### What you will do
The required output is the line that contains "(** The five lookups" and every line after it, each written out exactly, up to the end of the entries.

### Stored items

..........

(** * Solidarity-loan allocation engine ([optimizar_prestamos], model_opt.py)

    A shallow embedding of the scoring-and-allocation routine of the
    Streamlit simulator, and the properties its specification states.

    Modelling conventions.
    - float64 values are idealised as exact rationals ([Q]); the IEEE
      special values that the unguarded division can produce (inf, -inf,
      NaN) are kept, see [Float].
    - requested amounts and capital are integers ([Z]), as the generator
      and the budget slider produce them.
    - a [DataFrame] is the list of its rows, each with its index label.
    - the table handed to the engine is an object in a heap: the engine
      assigns columns to it in place.
    - [DataFrame.sort_values] is a library routine; the development is
      parametric in it and assumes only what pandas documents for the call
      made here (see [Section Claims]).  Where the order of equal keys
      matters, the routine the call runs by default, NumPy's quicksort,
      is modelled too (see [sort_values_quicksort]). *)

From Stdlib Require Import ZArith QArith Qround Lia Lqa.
From stdpp Require Import gmap strings list sorting.

Local Open Scope Z_scope.

(** ** Numbers *)

(** The values a float64 cell of the efficiency column can hold. *)
Inductive Float : Type :=
  | NaN
  | NInf
  | Fin (q : Q)
  | PInf.

(** [x / m] for a float [x] and an integer [m], as NumPy computes it:
    a zero divisor raises nothing, it yields a signed infinity, or NaN for
    0/0. *)
Definition truediv (x : Q) (m : Z) : Float :=
  if decide (m = 0) then
    match (x ?= 0)%Q with
    | Gt => PInf
    | Lt => NInf
    | Eq => NaN
    end
  else Fin (x / inject_Z m)%Q.

(** IEEE [a <= b]: false as soon as one side is NaN. *)
Definition fleb (a b : Float) : bool :=
  match a, b with
  | NaN, _ | _, NaN => false
  | NInf, _ => true
  | _, PInf => true
  | Fin x, Fin y => Qle_bool x y
  | _, _ => false
  end.

(** IEEE [a == b]. *)
Definition feqb (a b : Float) : bool := fleb a b && fleb b a.

Definition is_nan (a : Float) : bool :=
  match a with NaN => true | _ => false end.

(** [precedes a b]: a row with key [a] may stand before a row with key [b]
    in a table sorted with [ascending=False] and the default
    [na_position='last']. *)
Definition precedes (a b : Float) : bool := is_nan b || fleb b a.

(** ** Tables *)

Record Row : Type := mkRow {
  ID_Proyecto : Z;
  Nombre_Proyecto : string;
  Monto_Solicitado : Z;
  V_Viabilidad : Q;
  C_Cohesion_Grupo : Q;
  I_Impacto_Comunitario : Q;
  N_Nivel_Necesidad : Q;
  E_Compromiso : Q;
  (* the two derived columns; [None] when the table does not have them *)
  IPS : option Q;
  Eficiencia_Solidaria : option Float
}.

(** Index labels of a table. *)
Abbreviation label := Z (only parsing).

(** A table: its rows in order, each with its index label. *)
Abbreviation DataFrame := (list (Z * Row)) (only parsing).

Definition labels (df : DataFrame) : list label := fst <$> df.

(** The five weights read from the [pesos] dictionary. *)
Record WeightVector : Type := mkWeights {
  w_v : Q; w_c : Q; w_i : Q; w_n : Q; w_e : Q
}.

(** The right-hand side of the [df['IPS'] = ...] assignment, for one row. *)
Definition compute_IPS (w : WeightVector) (r : Row) : Q :=
  (w_v w * V_Viabilidad r +
   w_c w * C_Cohesion_Grupo r +
   w_i w * I_Impacto_Comunitario r +
   w_n w * N_Nivel_Necesidad r +
   w_e w * E_Compromiso r)%Q.

Definition set_IPS (r : Row) (v : Q) : Row :=
  mkRow (ID_Proyecto r) (Nombre_Proyecto r) (Monto_Solicitado r)
        (V_Viabilidad r) (C_Cohesion_Grupo r) (I_Impacto_Comunitario r)
        (N_Nivel_Necesidad r) (E_Compromiso r)
        (Some v) (Eficiencia_Solidaria r).

Definition set_Eficiencia (r : Row) (v : Float) : Row :=
  mkRow (ID_Proyecto r) (Nombre_Proyecto r) (Monto_Solicitado r)
        (V_Viabilidad r) (C_Cohesion_Grupo r) (I_Impacto_Comunitario r)
        (N_Nivel_Necesidad r) (E_Compromiso r)
        (IPS r) (Some v).

(** [df['IPS'] = pesos['w_v'] * df['V_Viabilidad'] + ...] *)
Definition assign_IPS (w : WeightVector) (df : DataFrame) : DataFrame :=
  (λ ir, (ir.1, set_IPS ir.2 (compute_IPS w ir.2))) <$> df.

(** The quotient [df['IPS'] / df['Monto_Solicitado']] for one row; a
    missing score is a missing value, that is NaN. *)
Definition row_eficiencia (r : Row) : Float :=
  match IPS r with
  | Some x => truediv x (Monto_Solicitado r)
  | None => NaN
  end.

(** [df['Eficiencia_Solidaria'] = df['IPS'] / df['Monto_Solicitado']] *)
Definition assign_Eficiencia (df : DataFrame) : DataFrame :=
  (λ ir, (ir.1, set_Eficiencia ir.2 (row_eficiencia ir.2))) <$> df.

(** The sort key of a row: its efficiency cell, NaN when it has none. *)
Definition eficiencia (ir : Z * Row) : Float :=
  default NaN (Eficiencia_Solidaria ir.2).

(** The order [sort_values(by='Eficiencia_Solidaria', ascending=False)]
    establishes between a row and a later one. *)
Definition desc (a b : Z * Row) : Prop := precedes (eficiencia a) (eficiencia b).

(** [df.loc[idx]] for a list of labels: for each label in turn, the rows of
    [df] that carry it. *)
Definition loc_rows (df : DataFrame) (idx : list label) : DataFrame :=
  i ← idx; filter (λ ir, ir.1 = i) df.

(** [df.drop(idx)]: the rows of [df] whose label is not listed, in the
    order of [df]. *)
Definition drop_rows (df : DataFrame) (idx : list label) : DataFrame :=
  filter (λ ir, ir.1 ∉ idx) df.

(** One iteration of the selection loop over [df_sorted.iterrows()]; the
    state is [(capital_restante, proyectos_aprobados_idx)]. *)
Definition paso (st : Z * list label) (ir : Z * Row) : Z * list label :=
  if decide (Monto_Solicitado ir.2 ≤ st.1)
  then (st.1 - Monto_Solicitado ir.2, st.2 ++ [ir.1])
  else st.

(** The whole loop, from [capital_restante = capital_disponible] and an
    empty list of approved labels. *)
Definition seleccionar (df_sorted : DataFrame) (capital_disponible : Z)
  : Z * list label :=
  foldl paso (capital_disponible, []) df_sorted.

(** ** Objects, exceptions and calls *)

Abbreviation ref := positive (only parsing).
Abbreviation heap := (gmap positive (list (Z * Row))) (only parsing).

(** [KeyError] is what a dictionary raises for a missing key.  A
    reference that names no object does not arise in Python; the model
    gives it an outcome of its own, [InvalidReference]. *)
Inductive exn : Type :=
  | KeyError (key : string)
  | InvalidReference (l : ref).

(** How a call ends: it returns a value or raises. *)
Inductive outcome (A : Type) : Type :=
  | Return (a : A)
  | Raise (e : exn).
Arguments Return {A} a.
Arguments Raise {A} e.

(** Computations over the heap that may raise. *)
Definition Py (A : Type) : Type := heap → outcome A * heap.

Definition py_ret {A} (a : A) : Py A := λ h, (Return a, h).

Definition py_bind {A B} (m : Py A) (k : A → Py B) : Py B :=
  λ h, match m h with
       | (Return a, h') => k a h'
       | (Raise e, h') => (Raise e, h')
       end.

Definition py_raise {A} (e : exn) : Py A := λ h, (Raise e, h).

Declare Scope py_scope.
Delimit Scope py_scope with py.
Notation "x ←ₚ m ; k" := (py_bind m (λ x, k))
  (at level 20, m at level 100, k at level 200, right associativity,
   format "x  ←ₚ  m ;  '/' k") : py_scope.
Notation "m ;;ₚ k" := (py_bind m (λ _, k))
  (at level 100, k at level 200, right associativity) : py_scope.

(** Reading and assigning the table an object reference stands for. *)
Definition load (l : ref) : Py DataFrame :=
  λ h, match h !! l with
       | Some df => (Return df, h)
       | None => (Raise (InvalidReference l), h)
       end.

Definition store (l : ref) (df : DataFrame) : Py unit :=
  λ h, (Return (), <[l := df]> h).

(** [df.copy()]: a new object with the same rows. *)
Definition copy (l : ref) : Py ref :=
  (df ←ₚ load l;
   λ h, let l' := fresh (dom h) in (Return l', <[l' := df]> h))%py.

(** [pesos[key]] on a Python dict. *)
Definition getitem (pesos : gmap string Q) (key : string) : Py Q :=
  match pesos !! key with
  | Some v => py_ret v
  | None => py_raise (KeyError key)
  end.

(** The five lookups of the score expression, in evaluation order.  The
    column reads that stand between them in the expression cannot fail
    on a table that has the columns of [Row]. *)
Definition leer_pesos (pesos : gmap string Q) : Py WeightVector :=
  (wv ←ₚ getitem pesos "w_v";
   wc ←ₚ getitem pesos "w_c";
   wi ←ₚ getitem pesos "w_i";
   wn ←ₚ getitem pesos "w_n";
   we ←ₚ getitem pesos "w_e";
   py_ret (mkWeights wv wc wi wn we))%py.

..........

### Response to this exercise
(** The five lookups of the score expression, in evaluation order.  The
    column reads that stand between them in the expression cannot fail
    on a table that has the columns of [Row]. *)
Definition leer_pesos (pesos : gmap string Q) : Py WeightVector :=
  (wv ←ₚ getitem pesos "w_v";
   wc ←ₚ getitem pesos "w_c";
   wi ←ₚ getitem pesos "w_i";
   wn ←ₚ getitem pesos "w_n";
   we ←ₚ getitem pesos "w_e";
   py_ret (mkWeights wv wc wi wn we))%py.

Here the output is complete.